TuneJury: 音楽生成における嗜好アライメントを改善するためのオープンメトリクス

要旨

我々は、テキストから音楽を生成するためのオープンでインスタンスレベルのペアワイズ報酬モデルであるTuneJuryを紹介する。TuneJuryは、テキストプロンプトと音声クリップから音楽の嗜好スコアを予測する。公開されたチェックポイントは、アリーナ形式（A対B）の投票、メトリックアラインメントの嗜好ペア、クラウドソーシングによるペアワイズ比較、専門家による美的評価をカバーする公開の人間嗜好ラベルを用いて学習されている。2つのクリップ間の予測スコア差は、保持されたテスト分割において良好に較正されており、単純なスコア閾値を介したデータフィルタリングをサポートする。TuneJuryは、保持されたテストペアと分布外のベンチマークの両方に汎化し、後者では先行ベースラインと競争力のある性能を維持する。学習後にリリースされた生成器に対しては、アンカー較正を導入する。これは事後的な、システムごとのBradley-Terry較正であり、ゼロからの再学習よりもはるかに優れたデータ効率で一致を回復する。

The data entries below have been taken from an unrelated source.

(* ===== verification/WorkflowBinding.v ===== *)
(** * What an approval is bound to

    The fingerprint of a checkpoint, and the checkpoint a paused workflow waits at. *)

From Stdlib Require Import Ascii.
From Stdlib Require String.
From S2P Require Import Prelude PyStr Hashlib Json JsonFacts TaskContract WorkflowDesign WorkflowGraph WorkflowFacts.
From S2P Require Import WorkflowAdmission WorkflowAdmissionFacts WorkflowParallelFacts PlanFacts.
From S2P Require Import TaskStore ContractReload ExecutionBudget LinkedBudget WorkflowState WorkflowController WorkflowMachine.
From S2P Require Import WorkflowSteps WorkflowRefinement WorkflowRuns.

Local Open Scope Z_scope.

Section Fingerprint.
Context {HL : Hashlib}.

(** The text whose bytes are hashed. *)
Definition fingerprint_text (payload : json) : string := utf8_encode (print_any payload).

Lemma canonical_sha_binds a b : json_ok a = true → json_ok b = true → _canonical_sha256 a = _canonical_sha256 b →
  canon a = canon b ∨ collision (fingerprint_text a) (fingerprint_text b).
Proof.
  intros Ha Hb H. unfold _canonical_sha256, sha256_of_text in H. apply (inj _) in H.
  destruct (decide (print_any a = print_any b)) as [He|Hne].
  - left. apply print_inj; [done..|]. by rewrite !print_any_finite in He by (by apply json_ok_finite).
  - right. split; [|done]. by intros ?%utf8_encode_inj.
Qed.

Lemma strs_ok l : json_ok (json_strs l) = true.
Proof. unfold json_strs. cbn. apply forallb_forall. by intros x (? & <- & _)%in_map_iff. Qed.

Definition checkpoint_payload (v : controller) (s : WorkflowState) (node_id : string) (revision : Z) : json := JObj [
  ("schema_version", JStr (STATE_SCHEMA_VERSION v)); ("task_id", JStr (ws_task_id s));
  ("workflow_sha256", JStr (wh_workflow_sha256 (ws_head s)));
  ("task_contract_sha256", JStr (wh_task_contract_sha256 (ws_head s))); ("node_id", JStr node_id);
  ("revision", JInt revision);
  ("completed_sha256", JStr (_canonical_sha256 (json_strs (ws_completed_nodes s))))].

Lemma fingerprint_payload v s n r : checkpoint_fingerprint v s n r = _canonical_sha256 (checkpoint_payload v s n r).
Proof.
  unfold checkpoint_fingerprint, checkpoint_payload. lazymatch goal with |- ?a = ?a => exact eq_refl end.
Qed.

Lemma canon_payload v s n r : canon (checkpoint_payload v s n r) = JObj [
  ("completed_sha256", JStr (_canonical_sha256 (json_strs (ws_completed_nodes s)))); ("node_id", JStr n);
  ("revision", JInt r); ("schema_version", JStr (STATE_SCHEMA_VERSION v));
  ("task_contract_sha256", JStr (wh_task_contract_sha256 (ws_head s))); ("task_id", JStr (ws_task_id s));
  ("workflow_sha256", JStr (wh_workflow_sha256 (ws_head s)))].
Proof. reflexivity. Qed.

(** The same task, workflow, contract, node, revision and completed nodes. *)
Definition same_checkpoint (s : WorkflowState) (n : string) (r : Z) (s' : WorkflowState) (n' : string) (r' : Z) : Prop :=
  ws_task_id s = ws_task_id s' ∧ wh_workflow_sha256 (ws_head s) = wh_workflow_sha256 (ws_head s')
  ∧ wh_task_contract_sha256 (ws_head s) = wh_task_contract_sha256 (ws_head s')
  ∧ n = n' ∧ r = r' ∧ ws_completed_nodes s = ws_completed_nodes s'.

Lemma checkpoint_binds v s n r s' n' r' : checkpoint_fingerprint v s n r = checkpoint_fingerprint v s' n' r' →
  same_checkpoint s n r s' n' r'
  ∨ collision (fingerprint_text (checkpoint_payload v s n r)) (fingerprint_text (checkpoint_payload v s' n' r'))
  ∨ collision (fingerprint_text (json_strs (ws_completed_nodes s))) (fingerprint_text (json_strs (ws_completed_nodes s'))).
Proof.
  intros H. rewrite !fingerprint_payload in H.
  apply canonical_sha_binds in H as [H|H]; [|by right; left|reflexivity..]. rewrite !canon_payload in H.
  assert (_canonical_sha256 (json_strs (ws_completed_nodes s)) = _canonical_sha256 (json_strs (ws_completed_nodes s'))) as H1
    by congruence.
  assert (n = n' ∧ r = r') as [-> ->] by (split; congruence).
  assert (ws_task_id s = ws_task_id s' ∧ wh_workflow_sha256 (ws_head s) = wh_workflow_sha256 (ws_head s')
    ∧ wh_task_contract_sha256 (ws_head s) = wh_task_contract_sha256 (ws_head s')) as (H4 & H5 & H6) by (split_and!; congruence).
  clear H. apply canonical_sha_binds in H1 as [H1|H1]; [|by right; right|apply strs_ok..]. left.
  split_and!; try done. unfold json_strs in H1. cbn [canon] in H1. injection H1 as H1.
  rewrite !map_map in H1. cbn [canon] in H1. revert H1. generalize (ws_completed_nodes s), (ws_completed_nodes s').
  induction l as [|x l IH]; intros [|x' l']; cbn; try done. intros [= -> Hl]. f_equal. by apply IH.
Qed.

(** ** Paused workflows *)

(** The checkpoint that a paused workflow waits at has the fingerprint of its state. *)
Definition paused_bound (v : controller) (s : WorkflowState) : Prop :=
  ws_status s = "paused" → ∃ cp, ws_checkpoint s = Some cp ∧ cp_status cp = "pending"
    ∧ cp_fingerprint cp = checkpoint_fingerprint v s (cp_node_id cp) (ws_revision s).

Lemma add_all_status l s : ws_status (fold_left (λ s id, add_completed id s) l s) = ws_status s.
Proof. revert s. induction l as [|id l IH]; intros s; cbn; [done|]. rewrite IH. unfold add_completed. by destruct (mem_str _ _). Qed.

Lemma bound_step v c s s' : wf_step v c s s' → paused_bound v s → paused_bound v s'.
Proof.
  assert (∀ t : WorkflowState, ws_status t = "running" → paused_bound v t) as Hrun by (intros t Ht Hp; congruence).
  intros Hst Hb. destruct Hst as [s now|s actor|s|s n source passed Hat|s n next Hat|s n last s' next Hat Hk Hva Hsel|s n plan Hat
    |s n plan branches Hat|s n plan branches last Hat|s n plan next Hat|s n prior Hat|s s' cp actor next now
    |s s' cp actor next now|s n Hat|s|s reason|s|s message].
  - intros Hp. apply Hb in Hp. exact Hp.
  - by apply Hrun.
  - by apply Hrun.
  - apply Hrun. by destruct Hat.
  - apply Hrun. destruct Hat. unfold completed_state, add_completed. by destruct (mem_str _ _).
  - apply Hrun. apply select_branch_ok in Hsel as [-> _]. destruct Hat. unfold completed_state, add_completed. by destruct (mem_str _ _).
  - apply Hrun. by destruct Hat.
  - apply Hrun. by destruct Hat.
  - apply Hrun. by destruct Hat.
  - apply Hrun. cbn. rewrite add_all_status. destruct Hat. unfold add_completed. by destruct (mem_str _ _).
  - intros _. eexists. split; [reflexivity|]. done.
  - by apply Hrun.
  - destruct next; [by apply Hrun|]. intros Hp. cbn in Hp. discriminate.
  - apply Hrun. destruct Hat. unfold completed_state, add_completed. by destruct (mem_str _ _).
  - intros Hp. cbn in Hp. discriminate.
  - intros Hp. cbn in Hp. discriminate.
  - intros Hp. cbn in Hp. discriminate.
  - intros Hp. cbn in Hp. discriminate.
Qed.
End Fingerprint.

(** ** What holds of every state file *)

Section Always.
Context {HL : Hashlib} {W : Type} {RT : WorkflowRuntime W}.
Variable v : controller.
Variable P : WorkflowState → Prop.
Hypothesis P_prepared : ∀ task_id workflow_sha contract_sha root options now,
  P (prepared_state v task_id workflow_sha contract_sha root options now).
Hypothesis P_step : ∀ c s s', wf_step v c s s' → P s → P s'.

Lemma always_moved (y y' : Sys W) k s s' : run_moved v y y' k s s' → P s → P s'.
Proof.
  intros (_ & _ & _ & _ & Hst) Hs.
  assert (∃ c0, ∀ c', (_load_contract v s y).1 = Ok c' → c' = c0) as [c0 Hc0].
  { destruct (_load_contract v s y).1 as [c1|e]; [by exists c1; intros ? [= ->]|by exists no_contract]. }
  specialize (Hst c0 Hc0). clear -Hst Hs P_step. induction Hst as [|a b d Hab _ IH]; [done|]. eauto.
Qed.

Lemma history_always l (y : Sys W) k s : history v l y → sy_states y !! k = Some (StateFile s) → P s.
Proof.
  intros Hh. revert k s. induction Hh as [w|l y q Hh IH Hfresh|l y w _ IH|l y k' f _ IH]; intros k s Hl; cbn in Hl;
    [by rewrite lookup_empty in Hl| |by eapply IH..].
  destruct q as [raw la a p n f|t fp cf who|t fp d cf who|t].
  1: { cbn [serve] in Hl. destruct (prepare _ _ _ _ _ _ _ y) as [r y'] eqn:E. cbn in Hl.
    apply prepare_effect in E as [[E _]|(c & root & options & task_id & k1 & w1 & Ha & _ & Hct & Hk & _ & [E|(sha & now & E)])];
      rewrite E in Hl; [by eapply IH..|].
    apply lookup_insert_Some in Hl as [[<- [= <-]]|[_ Hl]]; [apply P_prepared|by eapply IH]. }
  all: match type of Hl with sy_states (serve ?v0 ?q ?y0) !! _ = _ => pose proof (serve_effect v0 q y0) as [_ [He|(k1 & s1 & s2 & Hm)]]; [done|..] end.
  all: try (rewrite He in Hl; by eapply IH).
  all: pose proof Hm as (Hl1 & _ & _ & Hst & _); rewrite Hst in Hl; apply lookup_insert_Some in Hl as [[<- [= <-]]|[_ Hl]];
    [eapply always_moved; [exact Hm|by eapply IH]|by eapply IH].
Qed.
End Always.

Lemma history_bound {HL : Hashlib} {W : Type} {RT : WorkflowRuntime W} v l (y : Sys W) k s :
  history v l y → sy_states y !! k = Some (StateFile s) → paused_bound v s.
Proof. apply history_always; [done|]. intros c s1 s2. apply bound_step. Qed.

Lemma history_head {HL : Hashlib} {W : Type} {RT : WorkflowRuntime W} v l (y : Sys W) k s :
  history v l y → sy_states y !! k = Some (StateFile s) →
  wh_dispatch_fingerprint (ws_head s) =
    dispatch_fingerprint v (ws_task_id s) (wh_workflow_sha256 (ws_head s)) (wh_task_contract_sha256 (ws_head s)).
Proof.
  revert l y k s. intros l y k s. unfold ws_task_id.
  apply (history_always v (λ s, wh_dispatch_fingerprint (ws_head s) = dispatch_fingerprint v (wh_task_id (ws_head s))
    (wh_workflow_sha256 (ws_head s)) (wh_task_contract_sha256 (ws_head s)))); [done|].
  intros c s1 s2 Hst. by rewrite (wf_step_head _ _ _ _ Hst).
Qed.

同一の凍結された報酬は、推論時のベスト・オブ・N選択、DITTOスタイルの潜在変数最適化、専門家反復による事後学習という3つの下流アプリケーションにおいて、一貫した報酬軸での改善を推進する。TuneJuryはhttps://github.com/yonghyunk1m/TuneJuryで入手可能である。

English

We introduce TuneJury, an open, instance-level pairwise reward model for text-to-music that predicts a music preference score from a text prompt and an audio clip. The released checkpoint is trained on publicly available human-preference labels covering arena-style (A vs. B) votes, metric-alignment preference pairs, crowdsourced pairwise comparisons, and expert aesthetic ratings. The predicted score margin between two clips is well calibrated on our held-out test split, supporting data filtering via a simple score threshold. TuneJury generalizes to both held-out test pairs and out-of-distribution benchmarks, remaining competitive with prior baselines on the latter. For generators released after training, we introduce anchor calibration, a post-hoc, per-system Bradley-Terry calibration that recovers agreement at substantially better data efficiency than from-scratch retraining. The same frozen reward drives consistent reward-axis gains across three downstream applications: inference-time best-of-N selection, DITTO-style latent optimization, and expert-iteration post-training. TuneJury is available at https://github.com/yonghyunk1m/TuneJury.